Carlos Neves, produtor de leite, dirigente associativo e blogger, quer aproximar a Sociedade da Agricultura. Usa a palavra nos mais diversos fóruns para mostrar como cultiva a terra e cuida dos animais e divulgar boas práticas agrícolas, como as margens multifuncionais Operation Pollinator, que instalou numa parcela de milho para combater a erosão do solo.
Instalou uma margem multifuncional Operation Pollinator numa parcela de milho. O que o motivou? Que benefícios espera obter para a cultura e o ecossistema?
No ano passado, por causa de sucessivas cheias, no Outono, após a sementeira, tive um problema de erosão numa estreita faixa de terreno junto a um ribeiro e pensei instalar um prado permanente.
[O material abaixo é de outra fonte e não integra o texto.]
Lemma init_refuses_initialized_directory_witness :
  environments Extra.initializedDisk !! projectRoot (Extra.host Extra.noFailure)
    ≫= (.!! "default") = Some Sample.environment
  ∧ InitCommand.run (Extra.host Extra.noFailure) Sample.single Extra.initializedDisk =
    (Throw "The directory is already initialized as a slicknode project",
     Extra.initializedDisk).
Proof.
  assert (environments Extra.initializedDisk !! projectRoot (Extra.host Extra.noFailure)
            ≫= (.!! "default") = Some Sample.environment) as Hrecord by reflexivity.
  split; [exact Hrecord|].
  exact (init_refuses_initialized_directory (Extra.host Extra.noFailure) Sample.single
           Extra.initializedDisk Sample.environment Hrecord).
Defined.



(** X23: when the backend lists no cluster, [run] throws "Could not load
    available clusters ..." after the listing request: no creation request
    is sent and no store is written, but a project directory that [run]
    had to create has been created. *)
Theorem init_without_cluster (h : Host) (w : World) (d : Disk) :
  InitCommand.proceeds h w d →
  listCluster_edges (api_listCluster w) = [] →
  InitCommand.run h w d =
  (Throw ("Could not load available clusters. "
          +:+ "Make sure you have a working internet connection and try again."),
   extend d ((if InitCommand.createsDirectory h
              then [Perform (MkdirpSync (InitCommand.targetDir h))] else [])
             ++ [Observe (CliAction true); Observe (ClientFetch ListCluster)])).
Proof.
  intros Hproceeds Hedges. pose proof (run_proceeds h w d Hproceeds) as Hrun.
  unfold InitCommand.preparation, InitCommand.clusterOutcome in Hrun.
  by rewrite (init_getCluster_empty w _ Hedges) in Hrun.
Qed.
Depois tomei conhecimento do Operation Pollinator e senti curiosidade em experimentar e ajudar a divulgar esta técnica. Parece-me interessante para cantos ou zonas de terreno com menor potencial produtivo. No meu caso, espero evitar a erosão. Vejo que os insetos, nomeadamente abelhas, estão a gostar. Não tenho expetativas em relação a aumento de produção do milho, porque não é fácil de avaliar, atendendo a outras variáveis, como o clima de cada ano.
Que impactos têm as alterações climáticas hoje na sua atividade como agricultor e produtor de leite? E que impactos podem ocorrer nos próximos 5 anos?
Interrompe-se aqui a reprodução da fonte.